# [Directions]
Tally the lines of these entries that include "unit"; respond with only that tally.

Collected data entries
[Start of Attachment]

(* ===== verification/GenIp4.v ===== *)
(** IPv4 matchers: [src/bpfilter/cgen/matcher/ip4.c]. *)

From S2P Require Import Prelude Bytes Bpf Helper Hook Matcher BfSet Rule Chain Printer Program.
From S2P Require Import Block BlockExec Context Symbolic Match.

(** * Generation *)

Definition _bf_matcher_generate_ip4_addr (m : bf_matcher) : gen unit :=
  payload_read 4 m ;;
  let addr := payload_u32 m in
  let offset := if decide (matcher_type m = BF_MATCHER_IP4_SADDR)
                then offsetof_iphdr_saddr else offsetof_iphdr_daddr in
  EMIT (BPF_LDX_MEM BPF_W BPF_REG_1 BPF_REG_6 offset) ;;
  EMIT (BPF_MOV32_IMM BPF_REG_2 addr) ;;
  EMIT_FIXUP_JMP_NEXT_RULE
    (BPF_JMP_REG (if decide (matcher_op m = BF_MATCHER_EQ) then BPF_JNE else BPF_JEQ)
                 BPF_REG_1 BPF_REG_2 0).

Definition _bf_matcher_generate_ip4_proto (m : bf_matcher) : gen unit :=
  payload_read 1 m ;;
  let proto := payload_u8 m in
  EMIT (BPF_LDX_MEM BPF_B BPF_REG_1 BPF_REG_6 offsetof_iphdr_protocol) ;;
  EMIT_FIXUP_JMP_NEXT_RULE
    (BPF_JMP_IMM (if decide (matcher_op m = BF_MATCHER_EQ) then BPF_JNE else BPF_JEQ)
                 BPF_REG_1 proto 0).

(** The mask in memory order; a prefix of more than 32 bits is written past the
    4 bytes of the mask. *)
Definition _bf_ip4_prefix_to_mask (prefixlen : Z) : res (list Z) :=
  if 32 <? prefixlen then Err (- BF_CRASH) else
  let mask := replicate 4 0 in
  let n := Z.to_nat (prefixlen / 8) in
  let mask := replicate n 255 ++ drop n mask in
  Ok (if prefixlen mod 8 =? 0 then mask
      else <[n := Z.land (Z.shiftl 255 (8 - prefixlen mod 8)) 255]> mask).

Definition _bf_matcher_generate_ip4_net (m : bf_matcher) : gen unit :=
  payload_read 8 m ;;
  let prefixlen := payload_u32 m in
  let data := le_combine (sub_bytes 4 4 (matcher_payload m)) in
  let offset := if decide (matcher_type m = BF_MATCHER_IP4_SNET)
                then offsetof_iphdr_saddr else offsetof_iphdr_daddr in
  mask ← gen_lift (_bf_ip4_prefix_to_mask prefixlen);
  let mask := le_combine mask in
  EMIT (BPF_LDX_MEM BPF_W BPF_REG_1 BPF_REG_6 offset) ;;
  EMIT (BPF_MOV32_IMM BPF_REG_2 data) ;;
  (if mask =? UINT32_MAX then mret tt
   else EMIT (BPF_MOV32_IMM BPF_REG_3 mask) ;;
        EMIT (BPF_ALU32_REG BPF_AND BPF_REG_1 BPF_REG_3) ;;
        EMIT (BPF_ALU32_REG BPF_AND BPF_REG_2 BPF_REG_3)) ;;
  EMIT_FIXUP_JMP_NEXT_RULE
    (BPF_JMP_REG (if decide (matcher_op m = BF_MATCHER_EQ) then BPF_JNE else BPF_JEQ)
                 BPF_REG_1 BPF_REG_2 0).

Definition bf_matcher_generate_ip4 (m : bf_matcher) : gen unit :=
  EMIT_FIXUP_JMP_NEXT_RULE (BPF_JMP_IMM BPF_JNE BPF_REG_7 (htobe16 ETH_P_IP) 0) ;;
  EMIT (BPF_LDX_MEM BPF_DW BPF_REG_6 BPF_REG_10 (BF_PROG_CTX_OFF RT_l3_hdr)) ;;
  match matcher_type m with
  | BF_MATCHER_IP4_SADDR | BF_MATCHER_IP4_DADDR => _bf_matcher_generate_ip4_addr m
  | BF_MATCHER_IP4_PROTO => _bf_matcher_generate_ip4_proto m
  | BF_MATCHER_IP4_SNET | BF_MATCHER_IP4_DNET => _bf_matcher_generate_ip4_net m
  | _ => gen_err (- EINVAL)
  end.

(** * Correctness *)

Lemma ip4_prefix_to_mask_spec p : 0 <= p <= 32 ->
  _bf_ip4_prefix_to_mask p = Ok (mask_bytes 4 (Z.to_nat p)).
Proof.
  intros Hp. assert (forall n, (n < 33)%nat -> _bf_ip4_prefix_to_mask (Z.of_nat n) = Ok (mask_bytes 4 n)) as H.
  { intros n Hn. do 33 (destruct n as [|n]; [by vm_compute|]). lia. }
  rewrite <- (Z2Nat.id p) at 1 by lia. apply H. lia.
Qed.

Section Correct.
Context {W : Type} `{Kernel W} (c : bf_chain) (fl : bf_flavor) (lo : layout).

Lemma block_ip4_addr pk (s : vm W) op o payload :
  ctx_rel lo pk s -> regs s !! 6 = Some (lo_l3 lo) -> 0 <= o < 2 ^ 15 ->
  (Z.to_nat o + 4 <= length (pk_l3 pk))%nat -> is_bytes payload -> (4 <= length payload)%nat ->
  exists s', ctx_rel lo pk s' /\ world s' = world s /\
    exec [ISingle (BPF_LDX_MEM BPF_W BPF_REG_1 BPF_REG_6 o) None;
          ISingle (BPF_MOV32_IMM BPF_REG_2 (le_combine (take 4 payload))) None;
          ISingle (BPF_JMP_REG (if decide (op = BF_MATCHER_EQ) then BPF_JNE else BPF_JEQ)
                               BPF_REG_1 BPF_REG_2 0) JMP] 0 s =
    if match_bytes op (sub_bytes (Z.to_nat o) 4 (pk_l3 pk)) (take 4 payload)
    then BFall 0 s' else BRule s'.
Proof.
  intros Hc H6 Ho Hl Hb Hp.
  erewrite ex_ldx; [|code_tac|done|by apply l3_load].
  rewrite ex_mov32_imm. erewrite ex_jmp_reg_rule; [|apply op_jmp_code|reg_tac|reg_tac|apply op_jcc].
  eexists. split; [|split; [|unfold match_bytes;
    rewrite <- sub_bytes_eqb_combine, u32_small;
    [destruct (eq_or_ne op _); reflexivity|..]]].
  - ctx_tac.
  - done.
  - apply le_combine_u32; [auto with bf|rewrite length_take; lia].
  - apply is_bytes_sub, Hc.
  - auto with bf.
  - rewrite length_sub_bytes, length_take by done. lia.
Qed.

Lemma block_ip4_proto pk (s : vm W) op payload :
  ctx_rel lo pk s -> regs s !! 6 = Some (lo_l3 lo) ->
  (20 <= length (pk_l3 pk))%nat -> is_bytes payload -> (1 <= length payload)%nat ->
  exists s', ctx_rel lo pk s' /\ world s' = world s /\
    exec [ISingle (BPF_LDX_MEM BPF_B BPF_REG_1 BPF_REG_6 offsetof_iphdr_protocol) None;
          ISingle (BPF_JMP_IMM (if decide (op = BF_MATCHER_EQ) then BPF_JNE else BPF_JEQ)
                               BPF_REG_1 (le_combine (take 1 payload)) 0) JMP] 0 s =
    if match_bytes op (l3_field 9 1 pk) (take 1 payload) then BFall 0 s' else BRule s'.
Proof.
  intros Hc H6 Hl Hb Hp.
  erewrite ex_ldx; [|code_tac|done|apply l3_load; [done|done|len_tac]].
  erewrite ex_jmp_imm_rule; [|apply op_jmp_code|reg_tac|apply op_jcc].
  pose proof (le_combine_u8 (take 1 payload) ltac:(auto with bf) ltac:(rewrite length_take; lia)).
  rewrite u64_s32_small by lia.
  eexists. split; [|split; [|unfold match_bytes, l3_field; change (Z.to_nat offsetof_iphdr_protocol) with 9%nat;
    rewrite <- sub_bytes_eqb_combine; [destruct (eq_or_ne op _); reflexivity|..]]].
  - ctx_tac.
  - done.
  - apply is_bytes_sub, Hc.
  - auto with bf.
  - rewrite length_sub_bytes, length_take by lia. lia.
Qed.

(** The block of a network matcher: the mask is skipped when it is full. *)
Definition ip4_net_block (o data mask : Z) (op : bf_matcher_op) : block :=
  [ISingle (BPF_LDX_MEM BPF_W BPF_REG_1 BPF_REG_6 o) None;
   ISingle (BPF_MOV32_IMM BPF_REG_2 data) None] ++
  (if mask =? UINT32_MAX then []
   else [ISingle (BPF_MOV32_IMM BPF_REG_3 mask) None;
         ISingle (BPF_ALU32_REG BPF_AND BPF_REG_1 BPF_REG_3) None;
         ISingle (BPF_ALU32_REG BPF_AND BPF_REG_2 BPF_REG_3) None]) ++
  [ISingle (BPF_JMP_REG (if decide (op = BF_MATCHER_EQ) then BPF_JNE else BPF_JEQ)
                        BPF_REG_1 BPF_REG_2 0) JMP].

Lemma block_ip4_net pk (s : vm W) op o p net :
  ctx_rel lo pk s -> regs s !! 6 = Some (lo_l3 lo) -> 0 <= o < 2 ^ 15 ->
  (Z.to_nat o + 4 <= length (pk_l3 pk))%nat -> is_bytes net -> length net = 4%nat -> 0 <= p <= 32 ->
  exists s', ctx_rel lo pk s' /\ world s' = world s /\
    exec (ip4_net_block o (le_combine net) (le_combine (mask_bytes 4 (Z.to_nat p))) op) 0 s =
    if match_net op p (sub_bytes (Z.to_nat o) 4 (pk_l3 pk)) net then BFall 0 s' else BRule s'.
Proof.
  intros Hc H6 Ho Hl Hb Hn Hp.
  set (fld := sub_bytes (Z.to_nat o) 4 (pk_l3 pk)).
  assert (is_bytes fld) as Hfb by apply is_bytes_sub, Hc.
  assert (length fld = 4%nat) as Hfl by (by apply length_sub_bytes).
  pose proof (le_combine_u32 fld Hfb ltac:(lia)) as Hf.
  pose proof (le_combine_u32 net Hb ltac:(lia)) as Hnet.
  pose proof (le_combine_u32 (mask_bytes 4 (Z.to_nat p)) (mask_bytes_bytes _ _)
    ltac:(rewrite length_mask_bytes; lia)) as Hm.
  unfold ip4_net_block. cbn [app].
  erewrite ex_ldx; [|code_tac|done|by apply l3_load].
  change (size_bytes BPF_W) with 4%nat. fold fld.
  rewrite ex_mov32_imm. unfold match_net. rewrite <- (masked_eq 4) by done.
  destruct (Z.eqb_spec (le_combine (mask_bytes 4 (Z.to_nat p))) UINT32_MAX) as [E|E]; cbn [app].
  - erewrite ex_jmp_reg_rule; [|apply op_jmp_code|reg_tac|reg_tac|apply op_jcc].
    rewrite E. change UINT32_MAX with (Z.ones 32). rewrite !Z.land_ones by lia.
    rewrite (u32_small (le_combine net)), !Z.mod_small by lia.
    eexists. split; [|split; [|destruct (eq_or_ne op _); reflexivity]]; [ctx_tac|done].
  - rewrite ex_mov32_imm.
    erewrite ex_and32_reg; [|reg_tac|reg_tac]. erewrite ex_and32_reg; [|reg_tac|reg_tac].
    erewrite ex_jmp_reg_rule; [|apply op_jmp_code|reg_tac|reg_tac|apply op_jcc].
    rewrite !(u32_small (le_combine net)), !(u32_small (le_combine fld)),
      !(u32_small (le_combine (mask_bytes 4 (Z.to_nat p)))) by lia.
    eexists. split; [|split; [|destruct (eq_or_ne op _); reflexivity]]; [ctx_tac|done].
Qed.

Lemma gemits_ip4_net m : (8 <= length (matcher_payload m))%nat -> 0 <= payload_u32 m <= 32 ->
  gemits c fl (_bf_matcher_generate_ip4_net m)
    (ip4_net_block (if decide (matcher_type m = BF_MATCHER_IP4_SNET)
                    then offsetof_iphdr_saddr else offsetof_iphdr_daddr)
       (le_combine (sub_bytes 4 4 (matcher_payload m)))
       (le_combine (mask_bytes 4 (Z.to_nat (payload_u32 m)))) (matcher_op m)).
Proof.
  intros Hl Hp.
  unfold _bf_matcher_generate_ip4_net, ip4_net_block. apply gemits_payload; [done|].
  eapply gemits_lift; [by apply ip4_prefix_to_mask_spec|].
  apply (gemits_seq _ _ _ _ [_]); [gen_emit|].
  apply (gemits_seq _ _ _ _ [_]); [gen_emit|].
  apply gemits_seq; [|gen_emit].
  case_match; [gen_emit|]. apply (gemits_seq _ _ _ _ [_]); [gen_emit|].
  apply (gemits_seq _ _ _ _ [_]); gen_emit.
Qed.

(** The type a generator accepts. *)
Definition is_ip4_type (t : bf_matcher_type) : bool :=
  match t with
  | BF_MATCHER_IP4_SADDR | BF_MATCHER_IP4_DADDR | BF_MATCHER_IP4_SNET | BF_MATCHER_IP4_DNET
  | BF_MATCHER_IP4_PROTO => true
  | _ => false
  end.

Lemma gen_ip4_matches m : matcher_wf m -> is_ip4_type (matcher_type m) = true ->
  gen_matches c fl lo (bf_matcher_generate_ip4 m) (pure_match (W := W) (fun pk => match_ip4 pk m)).
Proof.
  intros Hwf Ht. pose proof (matcher_len m Hwf) as Hlen.
  pose proof (payload_u32_nonneg m Hwf) as Hp0. destruct Hwf as [Hb _ Hp].
  (* emission *)
  assert (exists b, gemits c fl (match matcher_type m with
    | BF_MATCHER_IP4_SADDR | BF_MATCHER_IP4_DADDR => _bf_matcher_generate_ip4_addr m
    | BF_MATCHER_IP4_PROTO => _bf_matcher_generate_ip4_proto m
    | BF_MATCHER_IP4_SNET | BF_MATCHER_IP4_DNET => _bf_matcher_generate_ip4_net m
    | _ => gen_err (- EINVAL)
    end) b /\ forall pk (s : vm W), ctx_rel lo pk s -> pk_l3proto pk = htobe16 ETH_P_IP ->
      regs s !! 6 = Some (lo_l3 lo) ->
      exists s', ctx_rel lo pk s' /\ world s' = world s /\
        exec b 0 s = if match_ip4 pk m then BFall 0 s' else BRule s') as (b & Hb1 & Hb2).
  { unfold match_ip4. destruct (matcher_type m) eqn:E; try discriminate Ht;
      cbn in Hlen, Hp; eexists; (split; [first [apply gemits_ip4_net; [lia|split; [done|exact Hp]] | unfold _bf_matcher_generate_ip4_addr,
        _bf_matcher_generate_ip4_proto; gen_emit]|]);
      intros pk s Hc Hl3 H6; rewrite Hl3, Z.eqb_refl, ?E; try rewrite E in Hlen; cbn in Hlen; cbn [andb app];
      pose proof (pw_ip4 pk (cr_pkt _ _ _ Hc) Hl3) as Hlen3.
    - rewrite decide_True by done. apply (block_ip4_addr pk s); first [done | len_tac | lia].
    - rewrite decide_True by done. apply (block_ip4_net pk s); try first [done | len_tac | lia].
      all: first [by auto with bf | by rewrite length_sub_bytes; lia | by (cbn in Hp; lia)].
    - rewrite decide_False by done. apply (block_ip4_addr pk s); first [done | len_tac | lia].
    - rewrite decide_False by done. apply (block_ip4_net pk s); try first [done | len_tac | lia].
      all: first [by auto with bf | by rewrite length_sub_bytes; lia | by (cbn in Hp; lia)].
    - apply (block_ip4_proto pk s); first [done | lia]. }
  exists ([ISingle (BPF_JMP_IMM BPF_JNE BPF_REG_7 (htobe16 ETH_P_IP) 0) JMP] ++
          [ISingle (BPF_LDX_MEM BPF_DW BPF_REG_6 BPF_REG_10 (BF_PROG_CTX_OFF RT_l3_hdr)) None] ++ b).
  split; [unfold bf_matcher_generate_ip4; gen_emit|].
  intros pk s Hc. cbn [app pure_match fst snd]. rewrite (ex_check_l3 lo pk) by done.
  destruct (Z.eqb_spec (pk_l3proto pk) (htobe16 ETH_P_IP)) as [E|E].
  - destruct (Hb2 pk (set_reg 6 (lo_l3 lo) s)) as (s' & ? & ? & ?); [ctx_tac|done|reg_tac|].
    exists s'. done.
  - exists s. split_and!; [done..|]. unfold match_ip4.
    by rewrite (proj2 (Z.eqb_neq _ _) E).
Qed.
End Correct.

[End of Attachment]

# [Task result]
4